> Entries provided
Lemma op_inv s s' : stdin_inv s -> op s s' -> stdin_inv s'.
Proof.
  intros H Hop; destruct Hop as [d s|s|s|s|s].
  - destruct (write_fields d s) as (A & B & C & D & _).
    exact (inv_ext s _ A B C D H).
  - unfold take_stdin_arc. destruct (stdin s) eqn:Hs; [|exact H].
    destruct H as [_ E]. split; [discriminate|].
    pose proof (cell_has_appended s) as C.
    unfold take_stdin_arc in C; cbn in C.
    unfold pipe_open in *. cbn. rewrite C. rewrite Hs in E. cbn in *. rewrite E. reflexivity.
  - destruct (end_input_shape s H) as (_ & A & B & C & _).
    split; [congruence|]. rewrite B, C. reflexivity.
  - rewrite (close_shape s H). cbv zeta.
    destruct (end_input_shape s H) as (_ & A & B & C & _).
    set (s2 := fst (end_input s)) in *.
    assert (K : forall s', stdin s' = stdin s2 -> stdin_arc s' = stdin_arc s2 ->
                 cells s' = cells s2 -> eof s' = eof s2 -> stdin_inv s').
    { intros s' P Q R T. unfold stdin_inv, pipe_open, cell_has in *.
      rewrite P, Q, R, T. split; [congruence|]. rewrite C.
      unfold pipe_open, cell_has in B. rewrite B. reflexivity. }
    destruct (proc s2) as [[|[|]]|]; cbn; apply K; reflexivity.
  - apply (inv_ext s); auto.
Qed.

Lemma reachable_stdin_inv s : reachable s -> stdin_inv s.
Proof.
  induction 1 as [o|s s' _ IH Hop].
  - split; [reflexivity|reflexivity].
  - exact (op_inv s s' IH Hop).
Qed.

(** In every state a connected transport can reach (writes, [take_stdin_arc],
    [end_input], [close] and the child closing its end, in any order),
    [write] succeeds exactly while stdin is open and the child still reads:
    with [eof] set (after [end_input] or [close]) it fails with
    "stdin not available" and changes nothing; otherwise, on an intact
    pipe, the child receives the data followed by a newline; on a pipe the
    child has closed it fails and changes nothing. *)
Theorem write_outcome s d :
  reachable s ->
  (eof s = true -> write d s = (s, Err (Transport "stdin not available"))) /\
  (eof s = false -> broken s = false ->
     write d s = (with_received s (received s ++ d ++ lf), Ok tt)) /\
  (eof s = false -> broken s = true ->
     fst (write d s) = s /\ exists e, snd (write d s) = Err e).
Proof.
  intros Hr. destruct (reachable_stdin_inv s Hr) as [_ E].
  split; [|split].
  - intros H. apply write_closed. rewrite H in E. destruct (pipe_open s); [discriminate|reflexivity].
  - intros H B. rewrite write_open by (rewrite H in E; destruct (pipe_open s); [reflexivity|discriminate]).
    unfold pipe_write. rewrite B. reflexivity.
  - intros H B. rewrite write_open by (rewrite H in E; destruct (pipe_open s); [reflexivity|discriminate]).
    unfold pipe_write. rewrite B. destruct (Str.is_empty d); cbn; split; eauto.
Qed.

(** Witness: after [end_input] on a freshly connected transport a write
    is refused. *)
Lemma write_outcome_witness :
  reachable (fst (end_input (connected (Exited true)))) /\
  write "hi" (fst (end_input (connected (Exited true)))) =
    (fst (end_input (connected (Exited true))), Err (Transport "stdin not available")).
Proof.
  assert (R : reachable (fst (end_input (connected (Exited true)))))
    by (eapply ReachOp; [apply ReachConnected|apply OpEnd]).
  split; [exact R|].
  exact (proj1 (write_outcome _ "hi" R) eq_refl).
Defined.

(** [take_stdin_arc] does not change what [write] does: the shared cell
    now holding stdin receives the same bytes and reports the same result
    as the direct stdin would have.  Taking again returns the same handle
    and changes nothing, and a handle is returned unless stdin was neither
    held directly nor already shared. *)
Theorem take_stdin_arc_keeps_writes s d :
  let (s1, h) := take_stdin_arc s in
  take_stdin_arc s1 = (s1, h) /\
  snd (write d s1) = snd (write d s) /\
  received (fst (write d s1)) = received (fst (write d s)) /\
  eof s1 = eof s /\
  (h = None <-> stdin s = false /\ stdin_arc s = None).
Proof.
  unfold take_stdin_arc at 1. destruct (stdin s) eqn:Hs.
  - pose proof (cell_has_appended s) as C. unfold take_stdin_arc in C; cbn in C.
    assert (W : write d {| stdin := false; stdin_arc := Some (List.length (cells s));
                          cells := cells s ++ [true]; received := received s; eof := eof s;
                          broken := broken s; proc := proc s; tready := tready s |} =
                pipe_write d {| stdin := false; stdin_arc := Some (List.length (cells s));
                          cells := cells s ++ [true]; received := received s; eof := eof s;
                          broken := broken s; proc := proc s; tready := tready s |}).
    { unfold write; cbn. rewrite C. reflexivity. }
    rewrite W. unfold write. rewrite Hs. unfold pipe_write; cbn.
    destruct (broken s), (Str.is_empty d); cbn; repeat split; try reflexivity;
      try discriminate; intros [H _]; discriminate.
  - unfold take_stdin_arc; rewrite Hs. split; [reflexivity|]. intuition.
Qed.

(** [end_input] closes the child's stdin for good: on every reachable
    transport it returns [Ok], sets [eof], leaves the output received
    so far, the process and [ready] alone; afterwards every [write] fails
    with "stdin not available", and a second [end_input] is a no-op. *)
Theorem end_input_closes_for_good s :
  reachable s ->
  let (s1, r) := end_input s in
  r = Ok tt /\ eof s1 = true /\
  received s1 = received s /\ proc s1 = proc s /\ tready s1 = tready s /\
  (forall d, write d s1 = (s1, Err (Transport "stdin not available"))) /\
  end_input s1 = (s1, Ok tt).
Proof.
  intros Hr. pose proof (end_input_shape s (reachable_stdin_inv s Hr)) as H.
  destruct (end_input s) as [s1 r]. cbn in H.
  destruct H as (R & _ & B & C & _ & D & _ & F & G).
  repeat split; auto.
  - intros d; apply write_closed; exact B.
  - apply end_input_closed; exact B.
Qed.

(** Witness: in shared mode, [end_input] empties the cell and sets [eof]. *)
Lemma end_input_closes_for_good_witness :
  reachable (fst (take_stdin_arc (connected (Exited true)))) /\
  snd (end_input (fst (take_stdin_arc (connected (Exited true))))) = Ok tt /\
  eof (fst (end_input (fst (take_stdin_arc (connected (Exited true)))))) = true.
Proof.
  assert (R : reachable (fst (take_stdin_arc (connected (Exited true)))))
    by (eapply ReachOp; [apply ReachConnected|apply OpTake]).
  split; [exact R|].
  pose proof (end_input_closes_for_good _ R) as W.
  destruct (end_input (fst (take_stdin_arc (connected (Exited true))))) as [s1 r].
  destruct W as (A & B & _). split; [exact A|exact B].
Defined.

> Directions
For the entries shown above, tally every line containing the word "changes". Report the tally and nothing else.

> Final answer
3